What is needed: Exact reproduction required: the lines below from the line with "(m : M A) (k : A" to the line with "λ _, Undefined.", both ends included, and no others.

Dataset entries:
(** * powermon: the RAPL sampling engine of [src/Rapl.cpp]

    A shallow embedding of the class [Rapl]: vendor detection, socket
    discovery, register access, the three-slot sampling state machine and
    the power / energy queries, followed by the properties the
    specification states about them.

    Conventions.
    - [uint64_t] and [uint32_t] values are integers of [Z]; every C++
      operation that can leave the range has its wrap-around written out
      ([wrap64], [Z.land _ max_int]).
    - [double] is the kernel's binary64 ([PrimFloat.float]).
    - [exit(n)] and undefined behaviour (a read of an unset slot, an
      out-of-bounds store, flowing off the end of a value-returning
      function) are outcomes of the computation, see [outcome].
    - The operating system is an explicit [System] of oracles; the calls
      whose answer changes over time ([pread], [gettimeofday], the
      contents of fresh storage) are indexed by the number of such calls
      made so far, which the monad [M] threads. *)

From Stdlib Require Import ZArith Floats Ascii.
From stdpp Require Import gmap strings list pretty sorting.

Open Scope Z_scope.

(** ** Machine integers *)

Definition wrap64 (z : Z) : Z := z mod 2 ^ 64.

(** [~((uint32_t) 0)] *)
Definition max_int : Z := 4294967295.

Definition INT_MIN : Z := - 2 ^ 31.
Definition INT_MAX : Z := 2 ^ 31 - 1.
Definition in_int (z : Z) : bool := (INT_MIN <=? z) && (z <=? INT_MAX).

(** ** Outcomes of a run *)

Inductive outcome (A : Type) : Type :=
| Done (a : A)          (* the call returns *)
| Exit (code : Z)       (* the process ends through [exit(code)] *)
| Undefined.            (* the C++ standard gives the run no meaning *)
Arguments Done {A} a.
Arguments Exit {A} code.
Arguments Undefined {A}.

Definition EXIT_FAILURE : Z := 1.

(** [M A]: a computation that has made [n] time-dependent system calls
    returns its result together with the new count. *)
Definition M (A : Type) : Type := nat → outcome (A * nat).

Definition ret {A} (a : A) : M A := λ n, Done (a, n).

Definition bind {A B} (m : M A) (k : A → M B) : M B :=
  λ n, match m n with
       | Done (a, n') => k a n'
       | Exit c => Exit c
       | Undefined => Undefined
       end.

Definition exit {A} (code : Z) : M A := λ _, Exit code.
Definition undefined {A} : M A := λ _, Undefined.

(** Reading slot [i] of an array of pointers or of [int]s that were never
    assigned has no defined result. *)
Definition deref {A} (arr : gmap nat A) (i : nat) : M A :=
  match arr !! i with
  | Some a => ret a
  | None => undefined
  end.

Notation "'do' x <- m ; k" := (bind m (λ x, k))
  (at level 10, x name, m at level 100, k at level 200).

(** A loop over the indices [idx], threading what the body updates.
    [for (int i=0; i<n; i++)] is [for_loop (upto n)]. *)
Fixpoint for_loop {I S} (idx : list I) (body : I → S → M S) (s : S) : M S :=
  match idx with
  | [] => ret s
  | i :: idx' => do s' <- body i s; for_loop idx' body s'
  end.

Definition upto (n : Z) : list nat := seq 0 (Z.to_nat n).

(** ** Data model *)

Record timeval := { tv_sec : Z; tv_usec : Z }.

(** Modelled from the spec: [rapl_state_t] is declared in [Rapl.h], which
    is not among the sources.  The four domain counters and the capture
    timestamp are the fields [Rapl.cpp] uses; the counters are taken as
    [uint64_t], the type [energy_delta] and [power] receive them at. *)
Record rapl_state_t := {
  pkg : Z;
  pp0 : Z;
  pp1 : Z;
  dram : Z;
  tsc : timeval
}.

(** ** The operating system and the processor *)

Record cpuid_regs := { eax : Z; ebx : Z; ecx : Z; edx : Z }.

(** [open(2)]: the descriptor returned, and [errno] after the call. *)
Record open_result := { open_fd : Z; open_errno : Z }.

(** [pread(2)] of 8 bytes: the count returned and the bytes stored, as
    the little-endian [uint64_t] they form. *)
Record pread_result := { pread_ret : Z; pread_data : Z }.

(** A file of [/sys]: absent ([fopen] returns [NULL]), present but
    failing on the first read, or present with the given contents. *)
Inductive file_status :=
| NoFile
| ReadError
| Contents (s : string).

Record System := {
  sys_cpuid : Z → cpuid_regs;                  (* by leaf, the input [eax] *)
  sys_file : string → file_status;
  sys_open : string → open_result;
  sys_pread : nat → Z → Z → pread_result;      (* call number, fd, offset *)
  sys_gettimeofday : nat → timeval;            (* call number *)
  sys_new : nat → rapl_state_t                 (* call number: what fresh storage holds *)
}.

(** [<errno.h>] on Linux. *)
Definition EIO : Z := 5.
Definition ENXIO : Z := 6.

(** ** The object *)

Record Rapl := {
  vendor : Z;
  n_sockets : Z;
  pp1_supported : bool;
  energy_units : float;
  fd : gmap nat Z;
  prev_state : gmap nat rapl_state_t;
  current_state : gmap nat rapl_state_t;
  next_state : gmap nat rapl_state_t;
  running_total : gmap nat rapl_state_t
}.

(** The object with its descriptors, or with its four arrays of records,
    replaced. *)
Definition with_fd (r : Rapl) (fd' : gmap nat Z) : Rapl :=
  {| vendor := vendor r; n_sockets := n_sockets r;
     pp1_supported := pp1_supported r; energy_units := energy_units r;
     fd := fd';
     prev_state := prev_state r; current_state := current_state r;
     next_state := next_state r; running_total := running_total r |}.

Response to the task:
Definition bind {A B} (m : M A) (k : A → M B) : M B :=
  λ n, match m n with
       | Done (a, n') => k a n'
       | Exit c => Exit c
       | Undefined => Undefined
       end.

Definition exit {A} (code : Z) : M A := λ _, Exit code.
Definition undefined {A} : M A := λ _, Undefined.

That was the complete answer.